In a word, tween boys are connected—to their emotions, friends, and screens.
Technology is a huge part of tween boys’ lives. It’s how they play, learn, and communicate. Even when they’re offline at track practice or the playground, they bond by mimicking the latest FORTNITE emotes.
The internet is the lens through which tween boys see the world, which has its pitfalls, but underneath the surface of video games, YouTube videos, and group texts are kids desperate to fit in, be liked, and find their way. The way tweens connect today is much different than when MTV was my channel to the world, but the journey—of self-discovery, angst, eye rolls, and acne—is timeless.
Here’s what I know for sure about raising a TWEEN boy.

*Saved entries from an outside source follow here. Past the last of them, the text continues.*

(* ===== verification/StablePartition.v ===== *)
(** * Stable partitions

    [lance-core/src/utils/stable_partition.rs]: the row mapping of a rewrite that
    distributes rows over several destinations and keeps their order in each.
    Every source row has the index of its destination as a label; its offset
    there is the number of earlier rows with the same label.  A matrix of
    cumulative counts per block of rows makes that number cheap to find. *)

From Stdlib Require Import ZArith Lia.
From stdpp Require Import base option list numbers sorting sets gmap.
From S2P Require Import Prelude Lists Bits Bitmap SegmentBuild Sequence Serde.

(** ** Model *)

Definition MAX_DESTINATIONS : Z := 65536.
Definition COUNTS_MAGIC : list Z := [76; 83; 80; 67].
Definition COUNTS_VERSION : Z := 1.
Definition COUNTS_HEADER_BYTES : Z := 28.
Definition REPR_DENSE : Z := 0.

Record CountsMatrix := mkCountsMatrix {
  num_destinations : Z;
  block_rows : Z;
  total_rows : Z;
  cumulative : list Z
}.

(** Integer division, which panics on zero. *)
Definition div_res (a b : Z) : res Z := if b =? 0 then Panic else Ok (a / b).

(** [iter().map(u64::from).sum()] *)
Definition sum_u64 (l : list Z) : Z := foldl (fun acc c => acc +w c) 0 l.

Definition num_blocks (c : CountsMatrix) : res Z := div_res (zlen (cumulative c)) (num_destinations c).

Definition block_of (c : CountsMatrix) (row : Z) : res Z := div_res row (block_rows c).

Definition block_range (c : CountsMatrix) (block : Z) : Range :=
  let start := wrap64 (block * block_rows c) in
  let end_ := Z.min (start +w block_rows c) (total_rows c) in
  start ..< end_.

Definition block_row (c : CountsMatrix) (block : Z) : res (list Z) :=
  let m := num_destinations c in
  idx_range (cumulative c) (wrap64 (block * m)) (wrap64 ((block +w 1) * m)).

Definition count_before (c : CountsMatrix) (block label : Z) : res Z :=
  if block =? 0 then Ok 0 else row ← block_row c (block - 1); idx row label.

Definition counters_at_block (c : CountsMatrix) (block : Z) : res (list Z) :=
  if block =? 0 then Ok (replicate (Z.to_nat (num_destinations c)) 0) else block_row c (block - 1).

Definition total (c : CountsMatrix) (label : Z) : res Z :=
  blocks ← num_blocks c;
  if blocks =? 0 then Ok 0 else row ← block_row c (blocks - 1); idx row label.

Definition total_live_rows (c : CountsMatrix) : res Z :=
  blocks ← num_blocks c;
  if blocks =? 0 then Ok 0 else row ← block_row c (blocks - 1); Ok (sum_u64 row).

Definition deleted_through (c : CountsMatrix) (block : Z) : res Z :=
  let rows_through := end_ (block_range c block) in
  row ← block_row c block;
  Ok (rows_through -w sum_u64 row).

(** The loop of [validate] over the blocks from [block] on. *)
Fixpoint validate_loop (c : CountsMatrix) (blocks : list Z) (prev_live : Z) : res unit :=
  match blocks with
  | [] => Ok tt
  | block :: blocks =>
      ok ← (if 0 <? block then
              prev ← block_row c (block - 1);
              cur ← block_row c block;
              Ok (negb (existsb (fun p => snd p <? fst p) (zip prev cur)))
            else Ok true);
      if negb ok then Err CorruptFile else
      row ← block_row c block;
      let live_through := sum_u64 row in
      let range := block_range c block in
      let block_len := end_ range -w start range in
      if block_len <? live_through -w prev_live then Err CorruptFile
      else validate_loop c blocks live_through
  end.

Definition validate (c : CountsMatrix) : res unit :=
  n ← num_blocks c; validate_loop c (range_list (0 ..< n)) 0.

(** *** The encoded form *)

Definition encode (c : CountsMatrix) : list Z :=
  COUNTS_MAGIC ++ to_le_bytes 4 COUNTS_VERSION ++ to_le_bytes 4 REPR_DENSE ++ to_le_bytes 4 (num_destinations c) ++
  to_le_bytes 4 (block_rows c) ++ to_le_bytes 8 (total_rows c) ++ flat_map (to_le_bytes 4) (cumulative c).

Definition check_shape (num_destinations block_rows : Z) : res unit :=
  if (num_destinations =? 0) || (MAX_DESTINATIONS <? num_destinations) then Err InvalidInput
  else if block_rows =? 0 then Err InvalidInput
  else Ok tt.

Definition decode (buf : list Z) : res CountsMatrix :=
  if zlen buf <? COUNTS_HEADER_BYTES then Err CorruptFile else
  let header := ztake COUNTS_HEADER_BYTES buf in
  if negb (bool_decide (zsub header 0 4 = COUNTS_MAGIC)) then Err CorruptFile else
  let version := from_le_bytes (zsub header 4 8) in
  if negb (version =? COUNTS_VERSION) then Err CorruptFile else
  let repr := from_le_bytes (zsub header 8 12) in
  if negb (repr =? REPR_DENSE) then Err CorruptFile else
  let num_destinations := from_le_bytes (zsub header 12 16) in
  let block_rows := from_le_bytes (zsub header 16 20) in
  let total_rows := from_le_bytes (zsub header 20 28) in
  _ ← check_shape num_destinations block_rows;
  let num_blocks := div_ceil total_rows block_rows in
  match checked_mul num_blocks num_destinations with
  | Some cells =>
      match checked_mul cells 4 with
      | Some bytes =>
          if bytes =? zlen buf - COUNTS_HEADER_BYTES then
            Ok (mkCountsMatrix num_destinations block_rows total_rows (map from_le_bytes (fst (as_chunks 4 (zskip COUNTS_HEADER_BYTES buf)))))
          else Err CorruptFile
      | None => Err CorruptFile
      end
  | None => Err CorruptFile
  end.

Definition check_label (c : CountsMatrix) (label : Z) : res unit :=
  if num_destinations c <=? label then Err InvalidInput else Ok tt.

(** *** Building the matrix *)

Record CountsMatrixBuilder := mkBuilder {
  b_num_destinations : Z;
  b_block_rows : Z;
  b_running : list Z;
  b_cumulative : list Z;
  b_total_rows : Z;
  b_rows_in_block : Z
}.

Definition builder_try_new (num_destinations block_rows : Z) : res CountsMatrixBuilder :=
  _ ← check_shape num_destinations block_rows;
  Ok (mkBuilder num_destinations block_rows (replicate (Z.to_nat num_destinations) 0) [] 0 0).

Definition push (b : CountsMatrixBuilder) (label : option Z) : res CountsMatrixBuilder :=
  running ← match label with
    | Some label =>
        if b_num_destinations b <=? label then Err InvalidInput else
        counter ← idx (b_running b) label;
        if counter + 1 <=? U32_MAX then idx_set (b_running b) label (counter + 1) else Err InvalidInput
    | None => Ok (b_running b)
    end;
  let total_rows := b_total_rows b +w 1 in
  let rows_in_block := b_rows_in_block b +d 1 in
  Ok (if rows_in_block =? b_block_rows b
      then mkBuilder (b_num_destinations b) (b_block_rows b) running (b_cumulative b ++ running) total_rows 0
      else mkBuilder (b_num_destinations b) (b_block_rows b) running (b_cumulative b) total_rows rows_in_block).

Definition finish (b : CountsMatrixBuilder) : CountsMatrix :=
  mkCountsMatrix (b_num_destinations b) (b_block_rows b) (b_total_rows b)
    (if 0 <? b_rows_in_block b then b_cumulative b ++ b_running b else b_cumulative b).

(** A builder fed one label after the other. *)
Definition build (num_destinations block_rows : Z) (labels : list (option Z)) : res CountsMatrix :=
  b ← builder_try_new num_destinations block_rows;
  b ← fold_res push b labels;
  Ok (finish b).

(** *** Translating rows *)

(** [arrow_buffer::NullBuffer] *)
Class NullBuffers := {
  null_buffer : Type;
  nb_len : null_buffer -> Z;
  nb_is_valid : null_buffer -> Z -> bool;
  nb_null_count : null_buffer -> Z
}.

Class NullBuffersLaws (NB : NullBuffers) : Prop := {
  nb_null_count_ok v : nb_null_count v = zlen (List.filter (fun i => negb (nb_is_valid v i)) (range_list (0 ..< nb_len v)))
}.

Section TranslateModel.
Context {NB : NullBuffers}.

Definition rank_label_prefix (values : list Z) (validity : option null_buffer) (upto label : Z) : res Z :=
  prefix ← idx_range values 0 upto;
  Ok (match validity with
      | Some validity =>
          if 0 <? nb_null_count validity
          then wrap32 (zlen (List.filter (fun p => (snd p =? label) && nb_is_valid validity (fst p)) (enumerate prefix)))
          else wrap32 (zlen (List.filter (fun value => value =? label) prefix))
      | None => wrap32 (zlen (List.filter (fun value => value =? label) prefix))
      end).

Definition translate_in_block (counts : CountsMatrix) (block : Z) (values : list Z) (validity : option null_buffer) (pos_in_block : Z) :
    res (option (Z * Z)) :=
  let range := block_range counts block in
  let block_len := end_ range -w start range in
  if negb (zlen values =? block_len) then Err InvalidInput else
  if block_len <=? pos_in_block then Err InvalidInput else
  if match validity with Some validity => negb (nb_is_valid validity pos_in_block) | None => false end then Ok None else
  label ← idx values pos_in_block;
  _ ← check_label counts label;
  before ← count_before counts block label;
  rank ← rank_label_prefix values validity pos_in_block label;
  Ok (Some (label, before +d rank)).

Spoiler alert. Boys are emotional creatures. Unexplained tears, unexpected foul moods, and loud bouts of “Get away from me!” are the new normal. As my son’s perimenopausal mother, I have nothing but compassion for his plight, but so far my attempt to create a solidarity handshake has been met with eye rolls.
If the signature scent of babyhood is the crisp, clean aroma of Dreft, the signature scent of a tween boy is the soggy, grimy odor of worn socks. Showers are no longer optional, and DEODERANT IS A MUST if you want your son’s teachers to look him in the eye at school.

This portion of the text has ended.